EINE MARKE, DIE FÜR ALLE SCHÄTZE VON GORIZIA WIRBT

28.02.2020

Es scheint uns nicht, dass die Nachricht von der künftigen Wiedererrichtung der Provinz Görz die toten Wasser der Politik Görzens, die in persönliche Streitigkeiten verwickelt ist, in der Korrektur der Entwürfe anderer mehr erschüttert hat als in der Planung einer unserer Stadt würdigen Zukunft. Doch die neuen Entscheidungen des Regionalrats eröffnen neue Perspektiven und verdienen eine Untersuchung und größere Aufmerksamkeit.

Die zukünftigen Provinzen werden unter anderem nicht mehr dieselben sein und nach und nach mehr Kompetenzen zusätzlich zu den traditionellen haben: einschließlich Kultur und zum Teil auch Tourismus. Nun sind wir zwar absolut von der Bedeutung von Gect und der Zusammenarbeit mit Slowenien überzeugt, die für unsere Stadt unverzichtbar ist und zu den wenigen konkreten Initiativen der grenzüberschreitenden Zusammenarbeit gehört und die die Handschrift der Mitte-Rechts-Koalition und des ersten Rats von Romoli trägt, aber wir sind der Meinung, dass Görz seinem Provinzgebiet nicht den Rücken kehren kann, vor allem nicht den Gemeinden, die es krönen und die auf dem Gebiet jenes Collio Goriziano-Cormonese verstreut sind, der mit seinem Weinbau von Weltrang einen seiner größten Schätze darstellt. Der Wein ist für Destra Isonzo das, was Fincantieri für Monfalcone ist, aber ohne Kollateralschäden.

Sprechen wir über San Lorenzo, Mossa, Capriva, Moraro, Cormons (aber auch Savogna, Farra, Gradisca d'Isonzo, Römer, Mariano, Villesse, Medea): kurz gesagt, all dieses Gebiet, das historisch gesehen Görz seit langem eine städtische Einheit bildet, die fast keine Kontinuität aufweist und die es wert wäre, in Bezug auf einige Dienstleistungen verbunden zu werden: und bei den öffentlichen Verkehrsmitteln, die eine städtische (und nicht vorstädtische) Linie von Gorizia nach Cormons vorschlagen, waren wir bereits die Ersten, die interveniert haben, indem wir über junge Gemeinderäte die Zustimmung einiger Bürgermeister, darunter auch des Bürgermeisters von Gorizia, eingeholt haben.

Die neuen regionalen Bestimmungen über die neuen territorialen Institutionen sehen eine ganze Reihe von Maßnahmen vor, die die Verwalter auffordern, über die nächsten Wahlen und ihre Sitze und Sessel hinauszublicken.
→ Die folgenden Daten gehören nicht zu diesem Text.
(* ===== verification/DagBooks.v ===== *)
(** Books on the statuses of the nodes of a running DAG.

    The counters of the Dag object and of its categories count the nodes with the statuses they stand for, an unblocked ready
    node is in the ready queue, a node waits only for nodes that are not done.  While a handler works
    on a node the books are open on it ([excuse]).  Most of what a handler does leaves the books alone
    ([untouched]); once the final node has been started, which empties the ready queue, they are no
    longer kept ([started]).  DagProgress.v keeps them through the handlers. *)

From S2P Require Import Prelude CondorId PriorityList DagJob Dag DagCycle DagBuild.
From S2P Require Import HashTable CheckEvents DagRun DagLogic DagSafety.

Open Scope Z_scope.

(** ** What the books are about *)

Record Core := mkCore {
  c_fix : Z * bytes * job_type_t * gset Z * gset Z * bool * Z * option bytes * bool * bool * Z;
  c_status : status_t;
  c_waiting : gset Z;
  c_counted : bool;
  c_queued : Z;
  c_post : bool
}.
Definition core (j : Job) : Core :=
  mkCore (fixed j, _visited j, _dfsOrder j) (_Status j) (_waiting j) (countedAsDone j) (_queuedNodeJobProcs j)
    (match _scriptPost j with Some _ => true | None => false end).
#[export] Instance rebuild_Core : Rebuild Core :=
  fun c => mkCore (c_fix c) (c_status c) (c_waiting c) (c_counted c) (c_queued c) (c_post c).
#[export] Instance set_c_status : Setter c_status := ltac:(solve_setter).
#[export] Instance set_c_waiting : Setter c_waiting := ltac:(solve_setter).
#[export] Instance set_c_counted : Setter c_counted := ltac:(solve_setter).
#[export] Instance set_c_queued : Setter c_queued := ltac:(solve_setter).

Record View := mkView {
  v_nodes : gmap Z Core;
  v_jobs : list Z;
  v_final : option Z;
  v_ready : list Z;
  v_pre : Z;
  v_post : Z;
  v_submitted : Z;
  v_failed : Z;
  v_cats : ThrottleByCategory;
  v_recovery : bool;
  v_shutdown : bool
}.
Definition view (s : Run) : View :=
  mkView (core <$> nodes s) (_jobs (dag s)) (_final_job (dag s)) (items (_readyQ (dag s)))
    (_preRunNodeCount (dag s)) (_postRunNodeCount (dag s)) (_numJobsSubmitted (dag s)) (_numNodesFailed (dag s))
    (_catThrottles (dag s)) (_recovery s) (inShutdownRescue s).
#[export] Instance rebuild_View : Rebuild View :=
  fun v => mkView (v_nodes v) (v_jobs v) (v_final v) (v_ready v) (v_pre v) (v_post v) (v_submitted v) (v_failed v)
             (v_cats v) (v_recovery v) (v_shutdown v).
#[export] Instance set_v_nodes : Setter v_nodes := ltac:(solve_setter).
#[export] Instance set_v_ready : Setter v_ready := ltac:(solve_setter).
#[export] Instance set_v_pre : Setter v_pre := ltac:(solve_setter).
#[export] Instance set_v_post : Setter v_post := ltac:(solve_setter).
#[export] Instance set_v_submitted : Setter v_submitted := ltac:(solve_setter).
#[export] Instance set_v_failed : Setter v_failed := ltac:(solve_setter).
#[export] Instance set_v_cats : Setter v_cats := ltac:(solve_setter).
#[export] Instance set_v_shutdown : Setter v_shutdown := ltac:(solve_setter).

(** The final node has been started: regular nodes have been dropped from the ready queue. *)
Definition started (v : View) : Prop :=
  exists f c, v_final v = Some f /\ v_nodes v !! f = Some c /\ c_status c <> STATUS_NOT_READY.

(** ** The final node stays started *)

Definition fwd (s s' : Run) : Prop := started (view s) -> started (view s').
#[export] Instance fwd_preorder : PreOrder fwd.
Proof. split; [intros s Hs; exact Hs|]. unfold fwd. intros s1 s2 s3. tauto. Qed.

Section Forward.
Context `{Config} `{World}.
Notation keeps m s := (keeps True (fun _ => True) fwd m s).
Lassen wir die Köpfe baumeln und beginnen wir, über umfassende territoriale Synergien nachzudenken, wie sie es in Udine oder Triest tun, ohne uns um die Rügen derer zu kümmern, die Görz und seine Provinz vor einigen Monaten bereits ausverkauft hatten. Die Zusammenarbeit zwischen Gemeinden erleben bereits Cormons und Grado. Der Sonneninsel ist es auch gelungen, großflächige Projekte in zwei Provinzen durchzuführen: Udine und Gorizia. Wir sprechen über einen ersten Schritt, der mit der unmittelbaren Nachbarschaft zu tun hat, und dann schließlich über den Aufbau einer loyalen und echten Zusammenarbeit mit den Monfalconesen und ihren Besonderheiten.

In der Wüste der Ideen und in Ermangelung jeglicher Werbung für das Territorium, die nicht den Görzern selbst gewidmet ist, wäre es gut, eine Marke zu schaffen, die Görz und sein Territorium mit seinen historischen, künstlerischen, kulturellen und önogastronomischen Schätzen identifiziert. Ein Markenzeichen, das alle Institutionen Görzens organisch und für einmal in der Geschichte zusammenführt, mit einer besonderen - und respektvollen - Aufmerksamkeit für die Menschen um uns herum. Es wäre dann Aufgabe der Stadtverwaltung von Görz, die Federführung für eine Absichtserklärung zu übernehmen - eine öffentliche Vereinbarung, im Licht der Sonne, stark, unauflöslich, klar in ihren Zielen und nicht die Replikation jenes gescheiterten und gescheiterten "Systems Görz", um dessen Tisch herum die Teilnehmer studierten, wie sie sich gegenseitig die Schuhe machen.